EXERCISE ▸
Among the entries below, one stretch runs from the line that contains "Definition flowInvariant (st" through the line that contains "they test [LONG_MAX". Repeat that stretch exactly, ends included, and only that.

DATA FOR THIS TASK ▸
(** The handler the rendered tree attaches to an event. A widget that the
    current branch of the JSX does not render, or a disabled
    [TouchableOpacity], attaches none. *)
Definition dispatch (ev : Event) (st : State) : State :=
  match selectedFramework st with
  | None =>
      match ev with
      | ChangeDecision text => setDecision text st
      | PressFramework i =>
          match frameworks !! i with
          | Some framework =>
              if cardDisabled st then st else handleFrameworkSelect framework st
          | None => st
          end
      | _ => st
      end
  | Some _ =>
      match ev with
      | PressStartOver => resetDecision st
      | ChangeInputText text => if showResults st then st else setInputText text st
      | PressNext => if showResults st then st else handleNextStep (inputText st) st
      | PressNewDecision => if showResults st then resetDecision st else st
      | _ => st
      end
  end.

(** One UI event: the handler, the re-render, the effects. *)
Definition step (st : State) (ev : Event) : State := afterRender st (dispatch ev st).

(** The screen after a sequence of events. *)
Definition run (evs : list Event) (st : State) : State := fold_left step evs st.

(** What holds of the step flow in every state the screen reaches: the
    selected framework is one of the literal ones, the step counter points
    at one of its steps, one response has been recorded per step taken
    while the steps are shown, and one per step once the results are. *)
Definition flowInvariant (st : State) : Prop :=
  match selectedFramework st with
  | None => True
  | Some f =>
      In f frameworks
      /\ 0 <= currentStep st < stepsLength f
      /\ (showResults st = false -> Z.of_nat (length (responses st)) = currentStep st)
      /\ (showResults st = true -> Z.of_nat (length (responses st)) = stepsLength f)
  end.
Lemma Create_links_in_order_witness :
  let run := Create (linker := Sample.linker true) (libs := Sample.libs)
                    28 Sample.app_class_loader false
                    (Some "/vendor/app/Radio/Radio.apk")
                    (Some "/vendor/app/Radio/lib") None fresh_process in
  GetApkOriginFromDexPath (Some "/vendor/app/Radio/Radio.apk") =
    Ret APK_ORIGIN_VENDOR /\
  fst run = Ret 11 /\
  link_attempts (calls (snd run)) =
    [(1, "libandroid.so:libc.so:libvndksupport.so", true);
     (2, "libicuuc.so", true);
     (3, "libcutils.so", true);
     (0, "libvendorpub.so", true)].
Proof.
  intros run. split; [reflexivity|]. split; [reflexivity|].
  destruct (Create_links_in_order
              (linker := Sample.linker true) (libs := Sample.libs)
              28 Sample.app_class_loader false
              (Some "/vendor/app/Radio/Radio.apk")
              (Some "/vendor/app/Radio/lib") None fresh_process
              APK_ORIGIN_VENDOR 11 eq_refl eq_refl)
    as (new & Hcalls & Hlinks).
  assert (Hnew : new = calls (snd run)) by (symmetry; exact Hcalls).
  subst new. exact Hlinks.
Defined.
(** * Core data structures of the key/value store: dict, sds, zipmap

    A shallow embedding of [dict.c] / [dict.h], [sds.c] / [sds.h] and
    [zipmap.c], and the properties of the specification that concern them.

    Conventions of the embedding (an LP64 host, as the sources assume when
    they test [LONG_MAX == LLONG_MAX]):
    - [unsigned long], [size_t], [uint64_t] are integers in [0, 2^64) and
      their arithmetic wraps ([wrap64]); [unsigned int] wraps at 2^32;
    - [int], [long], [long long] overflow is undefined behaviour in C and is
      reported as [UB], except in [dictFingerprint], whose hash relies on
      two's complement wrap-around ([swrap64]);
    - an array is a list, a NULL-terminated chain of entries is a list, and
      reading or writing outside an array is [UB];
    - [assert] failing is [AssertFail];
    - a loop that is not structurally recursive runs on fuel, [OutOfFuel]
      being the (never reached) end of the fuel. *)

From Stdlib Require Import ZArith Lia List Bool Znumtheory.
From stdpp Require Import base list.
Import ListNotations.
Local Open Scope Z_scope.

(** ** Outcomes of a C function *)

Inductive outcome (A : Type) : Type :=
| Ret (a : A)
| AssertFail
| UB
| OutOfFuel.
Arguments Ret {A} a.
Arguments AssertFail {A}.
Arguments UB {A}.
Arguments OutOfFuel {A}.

OUTPUT ▸
Definition flowInvariant (st : State) : Prop :=
  match selectedFramework st with
  | None => True
  | Some f =>
      In f frameworks
      /\ 0 <= currentStep st < stepsLength f
      /\ (showResults st = false -> Z.of_nat (length (responses st)) = currentStep st)
      /\ (showResults st = true -> Z.of_nat (length (responses st)) = stepsLength f)
  end.
Lemma Create_links_in_order_witness :
  let run := Create (linker := Sample.linker true) (libs := Sample.libs)
                    28 Sample.app_class_loader false
                    (Some "/vendor/app/Radio/Radio.apk")
                    (Some "/vendor/app/Radio/lib") None fresh_process in
  GetApkOriginFromDexPath (Some "/vendor/app/Radio/Radio.apk") =
    Ret APK_ORIGIN_VENDOR /\
  fst run = Ret 11 /\
  link_attempts (calls (snd run)) =
    [(1, "libandroid.so:libc.so:libvndksupport.so", true);
     (2, "libicuuc.so", true);
     (3, "libcutils.so", true);
     (0, "libvendorpub.so", true)].
Proof.
  intros run. split; [reflexivity|]. split; [reflexivity|].
  destruct (Create_links_in_order
              (linker := Sample.linker true) (libs := Sample.libs)
              28 Sample.app_class_loader false
              (Some "/vendor/app/Radio/Radio.apk")
              (Some "/vendor/app/Radio/lib") None fresh_process
              APK_ORIGIN_VENDOR 11 eq_refl eq_refl)
    as (new & Hcalls & Hlinks).
  assert (Hnew : new = calls (snd run)) by (symmetry; exact Hcalls).
  subst new. exact Hlinks.
Defined.
(** * Core data structures of the key/value store: dict, sds, zipmap

    A shallow embedding of [dict.c] / [dict.h], [sds.c] / [sds.h] and
    [zipmap.c], and the properties of the specification that concern them.

    Conventions of the embedding (an LP64 host, as the sources assume when
    they test [LONG_MAX == LLONG_MAX]):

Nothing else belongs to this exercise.